Disabled Kim Becomes Another Marine Boy
By Bae Ji-sook
Staff Reporter
Twelve year-old Kim Se-jin who lacks two ``ordinary legs'' won three gold and four silver medals at the Disability Sports Events National Junior Championships in Sheffield, Britain, Sunday.
The champion won the gold for men's 150-meter free style, 50-meter butterfly and 200 meter medley. He also bagged four silvers for the 50-meter backstroke, breaststroke, free style and 25-meter butterfly.
``We still have long way to go,'' Yang Jeong-suk, his mother, said.
Often dubbed as ``new Adam King'' after the Korean ethnic American adoptee who also had two titanium artificial legs and pitched at the opening of the Korean baseball season in 2001, Kim is inspiring hundreds and thousands of people with and without disabilities.
Kim was born with abnormal legs and abandoned by his biological parents at birth.
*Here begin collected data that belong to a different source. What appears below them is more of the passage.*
(* ===== verification/Python.v ===== *)
(** * Python values and effects used by the gateway

    The JSON documents the gateway stores and exchanges, the string operations
    its validators use, and the exceptions its operations raise.  Floats are
    exact binary rationals [m * 2^e] with the two infinities and NaN, which is
    what [json.loads] can produce.  Strings are byte strings; the validators
    below accept ASCII only. *)

From S2P Require Import Prelude.
From Stdlib Require Export Ascii.

Open Scope Z_scope.

(** ** JSON documents *)

Inductive float :=
| FFin (m e : Z)
| FInf (negative : bool)
| FNan.

Inductive json :=
| JNull
| JBool (b : bool)
| JInt (z : Z)
| JFloat (f : float)
| JStr (s : string)
| JList (l : list json)
| JObj (fields : list (string * json)).

Definition dict := list (string * json).

#[export] Instance float_eq_dec : EqDecision float.
Proof. solve_decision. Defined.

(** The numeric value of a number or boolean as [m * 2^e]; NaN and the
    infinities have none. *)
Definition num_val (v : json) : option (Z * Z) :=
  match v with
  | JBool b => Some (if b then 1 else 0, 0)
  | JInt z => Some (z, 0)
  | JFloat (FFin m e) => Some (m, e)
  | _ => None
  end.

Definition scaled_eqb (m e m' e' : Z) : bool :=
  let lo := Z.min e e' in m * 2 ^ (e - lo) =? m' * 2 ^ (e' - lo).

(** Python's [==] on JSON values: numbers compare by value (so [True == 1] and
    [1 == 1.0]), NaN differs from itself, and dictionaries ignore key order. *)
Fixpoint json_eqb (x y : json) {struct x} : bool :=
  match x with
  | JNull => match y with JNull => true | _ => false end
  | JStr a => match y with JStr b => String.eqb a b | _ => false end
  | JFloat (FInf n) => match y with JFloat (FInf n') => Bool.eqb n n' | _ => false end
  | JFloat FNan => false
  | JList a =>
      match y with
      | JList b =>
          (fix go (a b : list json) : bool :=
             match a, b with
             | [], [] => true
             | x :: a, y :: b => json_eqb x y && go a b
             | _, _ => false
             end) a b
      | _ => false
      end
  | JObj a =>
      match y with
      | JObj b =>
          Nat.eqb (length a) (length b) &&
          (fix go (a : list (string * json)) : bool :=
             match a with
             | [] => true
             | (k, x) :: a =>
                 match List.find (fun kv => String.eqb (fst kv) k) b with
                 | Some (_, y) => json_eqb x y
                 | None => false
                 end && go a
             end) a
      | _ => false
      end
  | JBool _ | JInt _ | JFloat (FFin _ _) =>
      match num_val x, num_val y with
      | Some (m, e), Some (m', e') => scaled_eqb m e m' e'
      | _, _ => false
      end
  end.

(** Equality of the texts [json_text] prints: keys are sorted, so their order is
    immaterial, but [1], [1.0] and [true] print differently. *)
Fixpoint json_text_eqb (x y : json) {struct x} : bool :=
  match x, y with
  | JNull, JNull => true
  | JBool a, JBool b => Bool.eqb a b
  | JInt a, JInt b => a =? b
  | JFloat (FFin m e), JFloat (FFin m' e') => scaled_eqb m e m' e'
  | JFloat (FInf n), JFloat (FInf n') => Bool.eqb n n'
  | JFloat FNan, JFloat FNan => true
  | JStr a, JStr b => String.eqb a b
  | JList a, JList b =>
      (fix go (a b : list json) : bool :=
         match a, b with
         | [], [] => true
         | x :: a, y :: b => json_text_eqb x y && go a b
         | _, _ => false
         end) a b
  | JObj a, JObj b =>
      Nat.eqb (length a) (length b) &&
      (fix go (a : list (string * json)) : bool :=
         match a with
         | [] => true
         | (k, x) :: a =>
             match List.find (fun kv => String.eqb (fst kv) k) b with
             | Some (_, y) => json_text_eqb x y
             | None => false
             end && go a
         end) a
  | _, _ => false
  end.

(** A JSON column holds the text of a document, or text that does not parse. *)
Inductive jtext :=
| JDoc (v : json)
| JBad (s : string).

(** [d.get(k)], [k in d], [d[k] = v] (in place, or appended), [d.pop(k, None)]. *)
Definition jget (k : string) (d : dict) : option json :=
  match List.find (fun kv => String.eqb (fst kv) k) d with
  | Some kv => Some (snd kv)
  | None => None
  end.

Definition jmem (k : string) (d : dict) : bool :=
  match jget k d with Some _ => true | None => false end.

Fixpoint jset (k : string) (v : json) (d : dict) : dict :=
  match d with
  | [] => [(k, v)]
  | (k', v') :: d => if String.eqb k' k then (k, v) :: d else (k', v') :: jset k v d
  end.

Definition jpop (k : string) (d : dict) : dict :=
  List.filter (fun kv => negb (String.eqb (fst kv) k)) d.

(** [d.get(k, default)]. *)
Definition jget_or (k : string) (default : json) (d : dict) : json :=
  match jget k d with Some v => v | None => default end.

Definition json_opt_str (s : option string) : json :=
  match s with Some s => JStr s | None => JNull end.

(** [{**a, **b}]. *)
Definition jmerge (a b : dict) : dict :=
  List.fold_left (fun acc kv => jset (fst kv) (snd kv) acc) b a.

(** Python's [==] on documents: an absent value is [None]. *)
Definition json_opt_eqb (x y : option json) : bool :=
  json_eqb (match x with Some v => v | None => JNull end)
           (match y with Some v => v | None => JNull end).

(** Python truth of a value. *)
Definition truthy (v : json) : bool :=
  match v with
  | JNull => false
  | JBool b => b
  | JInt z => negb (z =? 0)
  | JFloat (FFin m _) => negb (m =? 0)
  | JFloat _ => true
  | JStr s => negb (String.eqb s EmptyString)
  | JList l => match l with [] => false | _ => true end
  | JObj d => match d with [] => false | _ => true end
  end.

(** [json.loads(text or fallback)]: [None] is [json.JSONDecodeError]; an empty
    text is falsy and is replaced by the fallback. *)
Definition json_loads_or (fallback : json) (t : jtext) : option json :=
  match t with
  | JDoc v => Some v
  | JBad s => if String.eqb s EmptyString then Some fallback else None
  end.

(** [int(m * 2^e)]: truncation toward zero. *)
Definition float_trunc (m e : Z) : Z :=
  if 0 <=? e then m * 2 ^ e else Z.quot m (2 ^ (- e)).

(** A finite double is below [2^1024]; a product at or above it overflows. *)
Definition float_overflows (m e : Z) : bool :=
  if 0 <=? e then 2 ^ 1024 <=? Z.abs m * 2 ^ e
  else 2 ^ 1024 * 2 ^ (- e) <=? Z.abs m.

(** ** Strings *)

Definition ascii_in (s : string) (c : ascii) : bool :=
  existsb (Ascii.eqb c) (String.list_ascii_of_string s).

Definition ascii_between (lo hi c : ascii) : bool :=
  (N.leb (Ascii.N_of_ascii lo) (Ascii.N_of_ascii c)) &&
  (N.leb (Ascii.N_of_ascii c) (Ascii.N_of_ascii hi)).

Definition is_digit (c : ascii) : bool := ascii_between "0" "9" c.
Definition is_lower (c : ascii) : bool := ascii_between "a" "z" c.
Definition is_upper (c : ascii) : bool := ascii_between "A" "Z" c.
Definition is_alnum (c : ascii) : bool := is_digit c || is_lower c || is_upper c.
Definition is_hex (c : ascii) : bool :=
  is_digit c || ascii_between "a" "f" c || ascii_between "A" "F" c.
Definition is_lower_hex (c : ascii) : bool := is_digit c || ascii_between "a" "f" c.

Definition str_forall (p : ascii -> bool) (s : string) : bool :=
  forallb p (String.list_ascii_of_string s).

Definition str_len (s : string) : Z := Z.of_nat (String.length s).

(** The characters of a text, as code points: a string holds the bytes of the
    text in UTF-8, where a byte from 128 to 191 continues the character before
    it. *)
Fixpoint points_from (p : Z) (s : list ascii) : list Z :=
  match s with
  | [] => [p]
  | c :: s =>
      let b := Z.of_N (Ascii.N_of_ascii c) in
      if b <? 128 then p :: points_from b s
      else if b <? 192 then points_from (p * 64 + (b - 128)) s
      else if b <? 224 then p :: points_from (b - 192) s
      else if b <? 240 then p :: points_from (b - 224) s
      else p :: points_from (b - 240) s
  end.

(** The leading 0 is the accumulator before the first character. *)
Definition code_points (s : string) : list Z := tl (points_from 0 (String.list_ascii_of_string s)).

(** [len(s)]: characters, where [str_len] counts bytes; they agree on ASCII. *)
Definition char_len (s : string) : Z := Z.of_nat (length (code_points s)).

(** The ASCII character of a code point below 128. *)
Definition ascii_point (p : Z) : ascii := Ascii.ascii_of_N (Z.to_N p).

Definition to_lower (c : ascii) : ascii :=
  if is_upper c then Ascii.ascii_of_N (Ascii.N_of_ascii c + 32) else c.

Fixpoint str_lower (s : string) : string :=
  match s with
  | EmptyString => EmptyString
  | String c s => String (to_lower c) (str_lower s)
  end.

Fixpoint str_startswith (pre s : string) : bool :=
  match pre, s with
  | EmptyString, _ => true
  | String a pre, String b s => Ascii.eqb a b && str_startswith pre s
  | _, EmptyString => false
  end.

Fixpoint str_drop (n : nat) (s : string) : string :=
  match n, s with
  | O, _ => s
  | S n, String _ s => str_drop n s
  | S _, EmptyString => EmptyString
  end.

(** [s.split(sep)] for a one-character separator. *)
Fixpoint str_split (sep : ascii) (s : string) : list string :=
  match s with
  | EmptyString => [EmptyString]
  | String c s =>
      if Ascii.eqb c sep then EmptyString :: str_split sep s
      else match str_split sep s with
           | [] => [String c EmptyString]
           | h :: t => String c h :: t
           end
  end.

Fixpoint str_lstrip (c : ascii) (s : string) : string :=
  match s with
  | String a s' => if Ascii.eqb a c then str_lstrip c s' else s
  | EmptyString => EmptyString
  end.

Definition str_rev (s : string) : string :=
  String.string_of_list_ascii (rev (String.list_ascii_of_string s)).

(** [s.strip(c)] for one character. *)
Definition str_strip (c : ascii) (s : string) : string :=
  str_rev (str_lstrip c (str_rev (str_lstrip c s))).

(** The regular expressions [^F R{lo,hi}$] the validators use: a first
    character of class [F] and between [lo] and [hi] further characters of
    class [R]. *)
Definition re_first_rest (first rest : ascii -> bool) (lo hi : Z) (s : string) : bool :=
  match s with
  | EmptyString => false
  | String c s => first c && str_forall rest s && (lo <=? str_len s) && (str_len s <=? hi)
  end.

(** [len(xs) == len(set(xs))]. *)
Fixpoint str_distinct (xs : list string) : bool :=
  match xs with
  | [] => true
  | x :: xs => negb (x ∈? xs) && str_distinct xs
  end.

(** ** Exceptions *)

Record repo_error := MkRepoError {
  e_code : Z;
  e_name : string;
  e_message : string;
  e_http_status : Z;
  e_retry_action : string;
  e_responsibility : string;
  e_details : option dict
}.

Inductive exc :=
| RepositoryError (e : repo_error)
| PublicMetadataError (field reason : string)
| IntegrityError
| ProgrammingError
| JSONDecodeError
| TypeError
| ValueError
| KeyError
| OverflowError
| AttributeError
| StructError
| VGenError (code : Z) (details : dict)
| VgenClientError (code : Z) (name retry_action : string)
| WorkspaceAuthorityError
| WorkspaceKeyError
| BrokerRekeyError
| OSError (class : string)
| UploadJournalError
| LeaseLostError
| GatewayUnavailableError
| GatewayRequestError (code : Z) (details : dict)
| UploadPendingError (attempt_id : string)
| ArtifactTransferError (operation : string) (retryable : bool) (status_code : option Z)
| ExecutorFailure (code : Z) (name message retry_action responsibility : string) (details : dict)
| OtherException (class : string)
(** The process ends: no handler of the code sees it. *)
| Killed.

(** [type(exc).__name__]. *)
Definition exc_name (e : exc) : string :=
  match e with
  | RepositoryError _ => "RepositoryError"
  | PublicMetadataError _ _ => "PublicMetadataError"
  | IntegrityError => "IntegrityError"
  | ProgrammingError => "ProgrammingError"
  | JSONDecodeError => "JSONDecodeError"
  | TypeError => "TypeError"
  | ValueError => "ValueError"
  | KeyError => "KeyError"
  | OverflowError => "OverflowError"
  | AttributeError => "AttributeError"
  | StructError => "error"
  | VGenError _ _ => "VGenError"
  | VgenClientError _ _ _ => "VgenClientError"
  | WorkspaceAuthorityError => "WorkspaceAuthorityError"
  | WorkspaceKeyError => "WorkspaceKeyError"
  | BrokerRekeyError => "BrokerRekeyError"
  | OSError c => c
  | UploadJournalError => "UploadJournalError"
  | LeaseLostError => "LeaseLostError"
  | GatewayUnavailableError => "GatewayUnavailableError"
  | GatewayRequestError _ _ => "GatewayRequestError"
  | UploadPendingError _ => "UploadPendingError"
  | ArtifactTransferError _ _ _ => "ArtifactTransferError"
  | ExecutorFailure _ _ _ _ _ _ => "ExecutorFailure"
  | OtherException c => c
  | Killed => ""
  end.

Inductive res (A : Type) :=
| Ok (a : A)
| Raise (e : exc).
Arguments Ok {A} a.
Arguments Raise {A} e.

#[export] Instance res_ret : MRet res := fun A a => Ok a.
#[export] Instance res_bind : MBind res :=
  fun A B f m => match m with Ok a => f a | Raise e => Raise e end.

(** [RepositoryError(code, name, message, status)] with its defaults. *)
Definition repo_err (code : Z) (name message : string) (status : Z) : exc :=
  RepositoryError (MkRepoError code name message status "none" "none" None).

Definition repo_err_full (code : Z) (name message : string) (status : Z)
    (retry_action responsibility : string) (details : option dict) : exc :=
  RepositoryError (MkRepoError code name message status retry_action responsibility details).

(** What a [for] loop over a JSON value yields. *)
Definition iterated (v : json) : res (list json) :=
  match v with
  | JList l => Ok l
  | JObj d => Ok (map (fun kv => JStr (fst kv)) d)
  | JStr s => Ok (map (fun c => JStr (String c EmptyString)) (String.list_ascii_of_string s))
  | _ => Raise TypeError
  end.

(** Run [f] over the elements of a list, stopping at the first exception. *)
Fixpoint res_map {A B} (f : A -> res B) (l : list A) : res (list B) :=
  match l with
  | [] => Ok []
  | x :: l => match f x with
              | Ok y => match res_map f l with Ok ys => Ok (y :: ys) | Raise e => Raise e end
              | Raise e => Raise e
              end
  end.

(** ** Facts *)

Lemma res_bind_ok {A B} (m : res A) (f : A -> res B) b :
  bind m f = Ok b -> exists a, m = Ok a /\ f a = Ok b.
Proof. unfold bind. destruct m; simpl; [eauto|done]. Qed.

Lemma res_map_ok {A B} (f : A -> res B) l ys :
  res_map f l = Ok ys -> Forall2 (fun x y => f x = Ok y) l ys.
Proof.
  revert ys. induction l as [|x l IH]; intros ys; simpl.
  - intros [= <-]. constructor.
  - destruct (f x) eqn:E; [|done]. destruct (res_map f l); [|done].
    intros [= <-]. constructor; auto.
Qed.

Lemma str_distinct_spec xs : str_distinct xs = true <-> NoDup xs.
Proof.
  induction xs as [|x xs IH]; simpl.
  - split; [constructor|done].
  - rewrite andb_true_iff, negb_true_iff, elem_b_false, IH, NoDup_cons. done.
Qed.

Lemma jget_jset_eq k v d : jget k (jset k v d) = Some v.
Proof.
  unfold jget. induction d as [|[k' v'] d IH]; simpl.
  - by rewrite String.eqb_refl.
  - destruct (String.eqb k' k) eqn:E; simpl; [by rewrite String.eqb_refl|by rewrite E].
Qed.

Lemma jget_jset_ne k k' v d : k <> k' -> jget k' (jset k v d) = jget k' d.
Proof.
  intros Hne. unfold jget. induction d as [|[k0 v0] d IH]; simpl.
  - destruct (String.eqb_spec k k'); [done|done].
  - destruct (String.eqb_spec k0 k) as [->|Hk]; simpl.
    + destruct (String.eqb_spec k k'); done.
    + destruct (String.eqb k0 k'); [done|apply IH].
Qed.

Ltac str_reduce := vm_compute; reflexivity.
#[export] Hint Resolve jget_jset_eq jget_jset_ne : vgen.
When he was 18 months old, Yang, who volunteered at his orphanage, adopted him.
Yang was willing to be tough on her child. She made him walk with his knees, gave him titanium artificial legs weighing about one fifth of his weight and taught him how to live on his own. With Yang's support, Kim started to run in marathons, including the Terry Fox run. He completed a five kilometer-route at the age of eight and climbed Loveland path in the Rocky Mountains at age nine.
Kim started swimming three years ago as part of a strength building process. Even Yang didn't know what would become of him but day by day his skills improved. Starting from being placed sixth at the Asia-Pacific Disability Swimming Championship in 2006, he placed second in the same event a year later.
Purme Foundation, his supporter, said it's time people thought about something underneath Kim's victory. ``Kim's artificial legs require 40 million won for repair every year. It's hard for him to get a sponsor, the training facilities and treatment he needs,'' foundation spokesman Chung Tae-young said.
Yang also admitted that she is still living a very unstable life. To support her son, she drove taxis, washed cars and ran travel agencies and still now, she lives on a very tight budget. What makes her even more timid is the social prejudice toward a swimmer without ``proper legs.''
``I fear someone might suddenly ask us to leave wherever we are because they do not want such a boy making trouble,'' she said. ``Even when I am talking I feel like someone is judging us,'' she added.